The task: Below are records. Copy every line with "same" in it.

Saved entries:
+--
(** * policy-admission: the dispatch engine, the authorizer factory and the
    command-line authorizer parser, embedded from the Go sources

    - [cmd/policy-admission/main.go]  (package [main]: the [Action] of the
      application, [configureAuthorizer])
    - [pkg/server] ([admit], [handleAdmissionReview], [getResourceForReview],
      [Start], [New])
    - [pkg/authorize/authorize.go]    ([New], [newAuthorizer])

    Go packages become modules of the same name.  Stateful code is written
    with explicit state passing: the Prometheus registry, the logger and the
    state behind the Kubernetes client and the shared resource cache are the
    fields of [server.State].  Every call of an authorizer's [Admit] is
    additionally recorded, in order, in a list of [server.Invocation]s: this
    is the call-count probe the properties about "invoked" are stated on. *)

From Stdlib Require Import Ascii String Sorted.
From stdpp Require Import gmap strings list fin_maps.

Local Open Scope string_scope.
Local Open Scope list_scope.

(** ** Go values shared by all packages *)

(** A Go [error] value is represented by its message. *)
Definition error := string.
+--
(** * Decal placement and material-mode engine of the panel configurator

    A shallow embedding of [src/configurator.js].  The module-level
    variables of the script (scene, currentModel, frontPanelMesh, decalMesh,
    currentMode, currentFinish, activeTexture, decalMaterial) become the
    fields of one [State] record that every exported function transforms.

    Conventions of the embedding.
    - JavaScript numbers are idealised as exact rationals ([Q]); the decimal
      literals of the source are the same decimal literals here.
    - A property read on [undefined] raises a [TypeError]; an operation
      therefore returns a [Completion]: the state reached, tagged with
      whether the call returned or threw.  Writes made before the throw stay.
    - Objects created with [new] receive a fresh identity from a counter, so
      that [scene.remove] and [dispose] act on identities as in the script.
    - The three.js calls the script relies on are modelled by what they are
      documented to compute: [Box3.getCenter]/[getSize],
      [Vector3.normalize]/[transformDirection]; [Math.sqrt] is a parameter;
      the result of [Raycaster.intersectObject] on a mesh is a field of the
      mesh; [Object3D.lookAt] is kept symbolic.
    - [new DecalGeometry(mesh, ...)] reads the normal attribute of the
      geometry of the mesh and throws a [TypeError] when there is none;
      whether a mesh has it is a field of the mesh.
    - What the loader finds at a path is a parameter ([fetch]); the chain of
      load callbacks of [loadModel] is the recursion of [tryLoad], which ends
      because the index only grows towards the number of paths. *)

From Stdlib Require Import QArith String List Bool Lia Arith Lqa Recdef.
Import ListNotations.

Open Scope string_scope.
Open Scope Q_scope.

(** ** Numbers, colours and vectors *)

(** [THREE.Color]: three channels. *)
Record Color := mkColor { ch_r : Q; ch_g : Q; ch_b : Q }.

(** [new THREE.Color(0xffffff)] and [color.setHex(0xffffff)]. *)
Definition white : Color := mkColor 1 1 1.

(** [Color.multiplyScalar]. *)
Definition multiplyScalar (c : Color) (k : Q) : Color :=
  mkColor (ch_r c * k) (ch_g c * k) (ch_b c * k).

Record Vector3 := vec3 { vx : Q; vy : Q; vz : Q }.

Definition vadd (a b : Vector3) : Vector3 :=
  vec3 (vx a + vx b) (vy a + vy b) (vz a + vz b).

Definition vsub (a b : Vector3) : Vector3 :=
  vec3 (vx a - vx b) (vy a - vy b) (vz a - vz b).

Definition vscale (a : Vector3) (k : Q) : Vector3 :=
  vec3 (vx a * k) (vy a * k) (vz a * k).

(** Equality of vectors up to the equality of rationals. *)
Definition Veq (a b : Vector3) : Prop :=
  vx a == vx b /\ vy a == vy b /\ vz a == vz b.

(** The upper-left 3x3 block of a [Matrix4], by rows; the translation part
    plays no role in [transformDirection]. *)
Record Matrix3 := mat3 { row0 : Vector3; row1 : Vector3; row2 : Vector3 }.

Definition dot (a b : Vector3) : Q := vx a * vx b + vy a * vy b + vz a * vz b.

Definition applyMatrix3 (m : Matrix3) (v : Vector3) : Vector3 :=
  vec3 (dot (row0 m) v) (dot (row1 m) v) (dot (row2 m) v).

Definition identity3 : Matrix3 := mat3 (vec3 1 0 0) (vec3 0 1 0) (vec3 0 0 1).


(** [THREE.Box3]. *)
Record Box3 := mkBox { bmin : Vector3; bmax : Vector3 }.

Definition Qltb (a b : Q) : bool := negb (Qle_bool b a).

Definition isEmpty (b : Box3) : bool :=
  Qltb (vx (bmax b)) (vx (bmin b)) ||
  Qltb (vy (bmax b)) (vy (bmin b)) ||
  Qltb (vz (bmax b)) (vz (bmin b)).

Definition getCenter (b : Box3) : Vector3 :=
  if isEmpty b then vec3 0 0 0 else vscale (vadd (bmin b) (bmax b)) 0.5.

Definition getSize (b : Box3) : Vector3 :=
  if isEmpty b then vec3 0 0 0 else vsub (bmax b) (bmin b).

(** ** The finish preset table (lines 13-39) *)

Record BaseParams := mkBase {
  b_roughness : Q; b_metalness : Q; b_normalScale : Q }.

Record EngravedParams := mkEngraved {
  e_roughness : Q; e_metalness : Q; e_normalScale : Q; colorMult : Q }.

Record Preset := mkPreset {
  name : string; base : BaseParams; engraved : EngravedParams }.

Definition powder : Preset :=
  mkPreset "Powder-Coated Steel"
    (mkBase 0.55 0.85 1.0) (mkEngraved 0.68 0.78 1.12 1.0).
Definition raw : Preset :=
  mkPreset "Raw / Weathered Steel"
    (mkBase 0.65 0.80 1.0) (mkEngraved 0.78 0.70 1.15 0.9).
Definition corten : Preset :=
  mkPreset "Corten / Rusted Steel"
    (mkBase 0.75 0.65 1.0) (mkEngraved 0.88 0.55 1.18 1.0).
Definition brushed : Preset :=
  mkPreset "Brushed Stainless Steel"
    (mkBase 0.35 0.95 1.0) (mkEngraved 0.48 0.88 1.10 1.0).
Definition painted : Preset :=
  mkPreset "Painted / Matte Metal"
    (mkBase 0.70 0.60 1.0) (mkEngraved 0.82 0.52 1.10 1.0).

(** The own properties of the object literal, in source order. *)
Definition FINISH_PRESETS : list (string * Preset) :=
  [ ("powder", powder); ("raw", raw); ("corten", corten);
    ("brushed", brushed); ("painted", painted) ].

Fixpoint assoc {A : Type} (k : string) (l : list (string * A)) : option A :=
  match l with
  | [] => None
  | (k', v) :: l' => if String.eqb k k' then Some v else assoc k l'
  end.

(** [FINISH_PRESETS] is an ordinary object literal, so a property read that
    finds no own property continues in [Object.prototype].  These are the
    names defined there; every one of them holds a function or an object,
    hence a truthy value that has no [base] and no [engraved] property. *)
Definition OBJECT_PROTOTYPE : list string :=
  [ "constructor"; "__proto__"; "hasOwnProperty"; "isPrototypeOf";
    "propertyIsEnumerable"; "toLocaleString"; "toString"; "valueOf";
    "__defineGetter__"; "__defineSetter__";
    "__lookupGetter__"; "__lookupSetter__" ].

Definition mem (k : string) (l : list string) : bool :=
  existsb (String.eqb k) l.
+--
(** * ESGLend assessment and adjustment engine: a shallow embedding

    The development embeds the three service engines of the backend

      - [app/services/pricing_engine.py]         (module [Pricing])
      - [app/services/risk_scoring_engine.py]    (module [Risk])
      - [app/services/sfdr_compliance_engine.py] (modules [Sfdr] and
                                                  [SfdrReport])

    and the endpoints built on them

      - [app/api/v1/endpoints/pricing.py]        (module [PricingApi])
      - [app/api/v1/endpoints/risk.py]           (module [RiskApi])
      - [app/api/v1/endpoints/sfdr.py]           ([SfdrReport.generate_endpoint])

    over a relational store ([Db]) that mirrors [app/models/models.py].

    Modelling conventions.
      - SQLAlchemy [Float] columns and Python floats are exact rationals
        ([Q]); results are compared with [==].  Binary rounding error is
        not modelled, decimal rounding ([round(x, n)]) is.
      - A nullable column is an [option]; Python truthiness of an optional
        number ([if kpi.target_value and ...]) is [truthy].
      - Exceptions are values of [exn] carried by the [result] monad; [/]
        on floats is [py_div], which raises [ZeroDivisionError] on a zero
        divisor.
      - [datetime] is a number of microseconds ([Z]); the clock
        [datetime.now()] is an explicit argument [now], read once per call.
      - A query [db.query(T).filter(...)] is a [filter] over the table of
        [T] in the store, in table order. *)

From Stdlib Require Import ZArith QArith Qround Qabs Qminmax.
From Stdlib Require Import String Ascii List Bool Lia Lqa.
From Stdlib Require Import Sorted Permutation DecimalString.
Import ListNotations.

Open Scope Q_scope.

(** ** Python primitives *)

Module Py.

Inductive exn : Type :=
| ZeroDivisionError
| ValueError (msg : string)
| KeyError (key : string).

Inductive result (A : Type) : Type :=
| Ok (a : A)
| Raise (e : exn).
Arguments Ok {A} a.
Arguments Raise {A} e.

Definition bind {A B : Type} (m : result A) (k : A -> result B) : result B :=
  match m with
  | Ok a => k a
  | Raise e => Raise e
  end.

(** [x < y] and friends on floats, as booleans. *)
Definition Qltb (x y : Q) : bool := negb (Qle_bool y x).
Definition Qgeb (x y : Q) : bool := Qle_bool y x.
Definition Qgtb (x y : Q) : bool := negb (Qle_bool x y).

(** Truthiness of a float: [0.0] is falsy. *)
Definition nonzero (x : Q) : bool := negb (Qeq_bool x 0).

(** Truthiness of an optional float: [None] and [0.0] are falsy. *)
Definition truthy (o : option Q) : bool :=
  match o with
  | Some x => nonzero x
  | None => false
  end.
+--
Exercise result:
    Go packages become modules of the same name.  Stateful code is written
      literals of the source are the same decimal literals here.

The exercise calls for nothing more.